Forgotten Books: Bad Ronald by Jack Vance
Jack Vance is such a revered sf/fantasy writer his career as a mystery-suspense writer has largely been overlooked. One of his early mysteries won the Edgar, in fact, and at least one of his suspense novels was made into a TV movie, this being BAD RONALD which is a whole lot better than the 1973 Ballantine packaging would lead you to believe.
The era was still in the throes of Psycho. Numerous writers tried to run riffs on the basic Crazy Mama theme. Vance took the simple but suspenseful story of a seventeen year old kid named Ronald and paired him with an over-protective mother who had to hide him after Ronald committed an unthinkable crime, an event which Vance wisely skims quickly.. The only thing Mom can do is hide him in a hollowed out space in the house (a familiar trope in those days; in fact a more more celebrated novel was called CRAWLSPACE).
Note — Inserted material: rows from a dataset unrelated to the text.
(** mmap hands out zeroed memory of the process's own.  A process asks for
    [len] bytes, with the pages behind its allocation pointer free of kernel
    mappings.  The pointer moves behind the range in any case.  If the call
    succeeds, it returns where the pointer was; every byte of the range is then
    accessible, writable and zero, and every other byte - of this process and all
    others - is as before.  If the frames run out, it returns [-1], and the pages
    mapped so far stay mapped, zeroed, at the start of the range. *)
Theorem mmap_zeroed A k t a a0 len a2 o k' :
  runs k t → t_ring t = RUser → t_user_cr3 t = Some a → a ∈ A → vm_ok K A (phys_of k) →
  0 < len → len + 4095 < 2 ^ 64 → 0 ≤ t_mmap_next t →
  let n := (len + 4095) / 4096 in
  t_mmap_next t mod 4096 = 0 → t_mmap_next t + n * 4096 ≤ 2 ^ 47 →
  region_free K (mem_of k) (t_mmap_next t) n →
  sys_mmap a0 len a2 k = (o, k') →
  ∃ r j, o = Ok r ∧ vm_ok K A (phys_of k') ∧
    k_tasks k' !! k_current k = Some (with_mmap_next (t_mmap_next t + n * 4096) t) ∧
    (r = t_mmap_next t ∧ j = n ∨ r = u64_max ∧ 0 ≤ j < n) ∧
    ∀ b x, b ∈ A → 0 ≤ x < 2 ^ 47 →
      byte_view (mem_of k') b x =
        (if decide (b = a ∧ in_range (t_mmap_next t) j x) then Some 0 else byte_view (mem_of k) b x) ∧
      write_view (mem_of k') b x =
        (if decide (b = a ∧ in_range (t_mmap_next t) j x) then true else write_view (mem_of k) b x).
Proof.
  intros Hr Hu Ht Ha Hok Hlen Hw Hst n Hal Hend Hfree. set (start := t_mmap_next t) in *.
  assert (0 < n) as Hn by (unfold n; lia).
  assert (∀ j, region_va start j = start + j * 4096) as Hva
    by (intros j; unfold region_va, frame_containing; clear -Hal; lia).
  unfold sys_mmap. unfold sbind at 1. rewrite (user_ring_run k t) by done. rewrite Hu.
  change (bool_decide (RUser = RUser)) with true. cbn [negb]. unfold sys_mmap_impl.
  rewrite (proj2 (Z.eqb_neq len 0)) by lia. rewrite (wrap_small 64 (len + 4095)) by lia. fold n. clearbody n.
  unfold sbind at 1. unfold sbind at 1. rewrite (current_run k t) by done. rewrite Ht. fold start.
  rewrite wrap_small by lia. unfold sbind at 1, smodify at 1.
  set (k1 := upd_cur _ k). unfold sbind at 1, on_phys_mm.
  change (w_phys (k_env k1)) with (phys_of k).
  destruct (map_user_region a start (Z.to_nat n) true (phys_of k)) as [rm s2] eqn:Hrun.
  apply (map_user_region_spec K A) in Hrun; [|done|done|by rewrite Z2Nat.id by lia].
  rewrite Z2Nat.id in Hrun by lia.
  assert (k_tasks k1 !! k_current k = Some (with_mmap_next (start + n * 4096) t)) as Hcur.
  { unfold k1, upd_cur, upd. cbn. rewrite list_lookup_alter_eq. by rewrite (proj1 Hr). }
  assert (∀ j s', 0 ≤ j ≤ n → mapping K A (phys_of k) a start j true n s' → ∀ b x, b ∈ A → 0 ≤ x < 2 ^ 47 →
    byte_view (ph_mem s') b x =
      (if decide (b = a ∧ in_range start j x) then Some 0 else byte_view (mem_of k) b x) ∧
    write_view (ph_mem s') b x =
      (if decide (b = a ∧ in_range start j x) then true else write_view (mem_of k) b x)) as Hby.
  { intros j s' Hj Hm b x Hb Hx.
    apply (mapping_bytes A (phys_of k) a start j n s' b x Hm); try done. rewrite Hva. lia. }
  destruct rm as [[]|[]| |]; cbn [fst snd]; [| |done..].
  - intros [= <- <-]. exists start, n. split_and!; [done|apply Hrun|exact Hcur|by left|].
    apply (Hby n s2); [lia|done].
  - destruct Hrun as (j&Hj&Hm). intros [= <- <-]. exists u64_max, j.
    split_and!; [done|apply Hm|exact Hcur|by right|]. apply (Hby j s2); [lia|done].
Qed.
End calls.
As grisly as the set-up is Vance deals with the rest of the novel (the police staking out the house; the nasty neighbors taunting her; and her near-breakdown) with, believe it or not, a healthy dose of black humor. All too soon Mom begins to understand Ronald is not only murderous but maybe even worse, he's a loser. He's pretty much happy to be hidden in the house. She feeds him three times a day (but makes him go on a diet); she gives him magazines hoping this'll keep him in contact with the real world--but he prefers working on his imaginary fantasy novel world; and he whimpers like a child when he can't get exactly the kind of "treat" he wants.
The dark humor only makes Ronald's psychopathology all the grimmer. We really are dealing with a freak here, one who should be chained to a dungeon wall for life. And the wily plot with many twists and turns shows just how many riffs you can run on freaky.
Unlike many of the PSYCHO riffs, there's a great deal of perceptive and nimble writing here. A very solid novel. The TV movie was straightforward and wasn't hip enough to include the humor.